[Aim of the task]:
Exact reproduction required: the lines below from the line with "(** A group" to the line with "Proof. vm_compute. reflexivity. Qed.", both ends included, and no others.

Data entries:
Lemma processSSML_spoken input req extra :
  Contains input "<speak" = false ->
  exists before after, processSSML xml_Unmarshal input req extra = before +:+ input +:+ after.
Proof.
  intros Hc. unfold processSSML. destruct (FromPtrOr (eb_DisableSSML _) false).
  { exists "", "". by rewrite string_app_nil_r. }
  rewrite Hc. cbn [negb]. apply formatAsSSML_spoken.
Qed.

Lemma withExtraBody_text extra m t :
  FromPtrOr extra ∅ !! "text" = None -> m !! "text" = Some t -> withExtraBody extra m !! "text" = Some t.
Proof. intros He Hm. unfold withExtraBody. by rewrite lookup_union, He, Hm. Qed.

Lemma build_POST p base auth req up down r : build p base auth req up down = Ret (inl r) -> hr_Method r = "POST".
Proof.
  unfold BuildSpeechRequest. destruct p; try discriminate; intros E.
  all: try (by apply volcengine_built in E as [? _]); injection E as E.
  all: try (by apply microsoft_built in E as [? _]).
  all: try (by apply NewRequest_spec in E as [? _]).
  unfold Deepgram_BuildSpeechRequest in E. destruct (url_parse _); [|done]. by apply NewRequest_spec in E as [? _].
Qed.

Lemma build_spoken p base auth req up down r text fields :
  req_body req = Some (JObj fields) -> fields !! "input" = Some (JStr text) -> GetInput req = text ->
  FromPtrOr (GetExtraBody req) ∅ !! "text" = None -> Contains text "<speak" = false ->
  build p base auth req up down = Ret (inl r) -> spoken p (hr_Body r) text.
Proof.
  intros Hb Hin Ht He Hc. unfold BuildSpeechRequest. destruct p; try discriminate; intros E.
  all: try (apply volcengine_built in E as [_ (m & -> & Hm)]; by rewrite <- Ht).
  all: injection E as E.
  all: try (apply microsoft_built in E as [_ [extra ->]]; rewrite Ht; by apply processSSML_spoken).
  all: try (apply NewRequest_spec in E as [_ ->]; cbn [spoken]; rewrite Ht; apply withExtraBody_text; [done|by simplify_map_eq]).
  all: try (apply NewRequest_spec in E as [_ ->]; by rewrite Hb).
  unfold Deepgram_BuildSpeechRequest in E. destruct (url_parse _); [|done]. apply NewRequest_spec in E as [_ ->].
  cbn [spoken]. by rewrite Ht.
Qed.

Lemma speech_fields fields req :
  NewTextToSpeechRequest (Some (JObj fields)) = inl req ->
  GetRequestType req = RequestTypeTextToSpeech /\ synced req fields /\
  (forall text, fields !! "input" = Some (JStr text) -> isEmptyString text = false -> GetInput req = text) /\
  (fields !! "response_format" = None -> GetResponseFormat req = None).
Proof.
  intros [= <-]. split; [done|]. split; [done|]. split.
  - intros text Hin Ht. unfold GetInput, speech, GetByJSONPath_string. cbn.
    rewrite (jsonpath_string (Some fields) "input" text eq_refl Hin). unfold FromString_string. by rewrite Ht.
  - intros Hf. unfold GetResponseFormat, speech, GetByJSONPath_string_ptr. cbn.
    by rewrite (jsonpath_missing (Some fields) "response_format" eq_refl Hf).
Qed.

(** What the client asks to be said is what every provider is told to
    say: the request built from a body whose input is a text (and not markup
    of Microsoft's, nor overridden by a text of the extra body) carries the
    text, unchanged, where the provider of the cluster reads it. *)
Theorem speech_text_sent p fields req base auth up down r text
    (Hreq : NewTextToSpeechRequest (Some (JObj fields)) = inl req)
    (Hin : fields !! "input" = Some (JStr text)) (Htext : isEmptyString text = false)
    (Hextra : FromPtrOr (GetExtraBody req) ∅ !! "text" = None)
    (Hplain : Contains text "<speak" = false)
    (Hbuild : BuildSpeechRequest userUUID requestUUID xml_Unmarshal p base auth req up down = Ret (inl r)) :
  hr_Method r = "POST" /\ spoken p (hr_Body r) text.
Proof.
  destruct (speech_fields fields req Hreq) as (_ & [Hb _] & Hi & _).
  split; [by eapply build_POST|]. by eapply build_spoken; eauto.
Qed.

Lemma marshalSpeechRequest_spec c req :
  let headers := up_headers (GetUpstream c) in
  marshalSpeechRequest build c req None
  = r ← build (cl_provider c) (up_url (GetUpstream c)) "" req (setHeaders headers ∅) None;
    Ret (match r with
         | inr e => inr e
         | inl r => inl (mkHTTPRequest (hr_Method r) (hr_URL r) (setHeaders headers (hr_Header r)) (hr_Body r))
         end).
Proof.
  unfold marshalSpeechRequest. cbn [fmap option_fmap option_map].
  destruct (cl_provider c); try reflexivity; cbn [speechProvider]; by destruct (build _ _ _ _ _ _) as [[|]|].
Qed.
* * *
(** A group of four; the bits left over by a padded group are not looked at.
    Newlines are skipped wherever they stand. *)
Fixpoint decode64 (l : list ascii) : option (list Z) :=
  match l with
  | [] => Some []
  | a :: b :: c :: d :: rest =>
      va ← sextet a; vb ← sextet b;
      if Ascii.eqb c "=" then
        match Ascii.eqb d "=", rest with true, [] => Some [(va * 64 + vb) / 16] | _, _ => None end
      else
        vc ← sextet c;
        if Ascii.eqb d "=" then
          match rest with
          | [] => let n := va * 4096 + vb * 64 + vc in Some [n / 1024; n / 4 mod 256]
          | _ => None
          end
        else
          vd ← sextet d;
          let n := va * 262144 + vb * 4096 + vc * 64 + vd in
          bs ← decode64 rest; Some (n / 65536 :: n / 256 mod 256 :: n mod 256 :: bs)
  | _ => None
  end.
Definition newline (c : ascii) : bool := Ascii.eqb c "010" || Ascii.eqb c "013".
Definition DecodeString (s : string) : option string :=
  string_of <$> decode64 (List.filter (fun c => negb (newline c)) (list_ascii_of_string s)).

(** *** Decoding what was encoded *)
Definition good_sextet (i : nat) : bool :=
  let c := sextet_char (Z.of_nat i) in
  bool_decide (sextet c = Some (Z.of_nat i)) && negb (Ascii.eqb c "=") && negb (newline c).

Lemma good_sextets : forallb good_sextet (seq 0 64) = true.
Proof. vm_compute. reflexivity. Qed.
...
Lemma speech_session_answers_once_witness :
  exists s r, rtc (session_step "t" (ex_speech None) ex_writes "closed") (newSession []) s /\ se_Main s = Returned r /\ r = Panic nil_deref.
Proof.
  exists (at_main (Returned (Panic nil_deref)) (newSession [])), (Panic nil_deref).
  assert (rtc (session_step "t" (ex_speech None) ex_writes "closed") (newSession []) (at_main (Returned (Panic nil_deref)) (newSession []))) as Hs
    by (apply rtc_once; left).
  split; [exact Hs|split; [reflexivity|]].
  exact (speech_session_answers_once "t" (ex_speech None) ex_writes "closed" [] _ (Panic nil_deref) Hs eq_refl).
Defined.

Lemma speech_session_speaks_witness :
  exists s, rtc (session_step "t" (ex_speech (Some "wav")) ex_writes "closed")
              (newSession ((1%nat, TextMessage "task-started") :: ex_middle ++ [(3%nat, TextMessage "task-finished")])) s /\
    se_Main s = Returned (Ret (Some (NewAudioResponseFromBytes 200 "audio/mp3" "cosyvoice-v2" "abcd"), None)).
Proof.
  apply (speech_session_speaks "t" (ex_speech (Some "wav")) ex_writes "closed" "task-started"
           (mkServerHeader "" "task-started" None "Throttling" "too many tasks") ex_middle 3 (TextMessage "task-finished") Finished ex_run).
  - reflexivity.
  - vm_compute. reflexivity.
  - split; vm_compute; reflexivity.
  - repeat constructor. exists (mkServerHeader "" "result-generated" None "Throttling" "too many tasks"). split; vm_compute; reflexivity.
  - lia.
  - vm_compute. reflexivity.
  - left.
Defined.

[Solution to the problem]:
(** A group of four; the bits left over by a padded group are not looked at.
    Newlines are skipped wherever they stand. *)
Fixpoint decode64 (l : list ascii) : option (list Z) :=
  match l with
  | [] => Some []
  | a :: b :: c :: d :: rest =>
      va ← sextet a; vb ← sextet b;
      if Ascii.eqb c "=" then
        match Ascii.eqb d "=", rest with true, [] => Some [(va * 64 + vb) / 16] | _, _ => None end
      else
        vc ← sextet c;
        if Ascii.eqb d "=" then
          match rest with
          | [] => let n := va * 4096 + vb * 64 + vc in Some [n / 1024; n / 4 mod 256]
          | _ => None
          end
        else
          vd ← sextet d;
          let n := va * 262144 + vb * 4096 + vc * 64 + vd in
          bs ← decode64 rest; Some (n / 65536 :: n / 256 mod 256 :: n mod 256 :: bs)
  | _ => None
  end.
Definition newline (c : ascii) : bool := Ascii.eqb c "010" || Ascii.eqb c "013".
Definition DecodeString (s : string) : option string :=
  string_of <$> decode64 (List.filter (fun c => negb (newline c)) (list_ascii_of_string s)).

(** *** Decoding what was encoded *)
Definition good_sextet (i : nat) : bool :=
  let c := sextet_char (Z.of_nat i) in
  bool_decide (sextet c = Some (Z.of_nat i)) && negb (Ascii.eqb c "=") && negb (newline c).

Lemma good_sextets : forallb good_sextet (seq 0 64) = true.
Proof. vm_compute. reflexivity. Qed.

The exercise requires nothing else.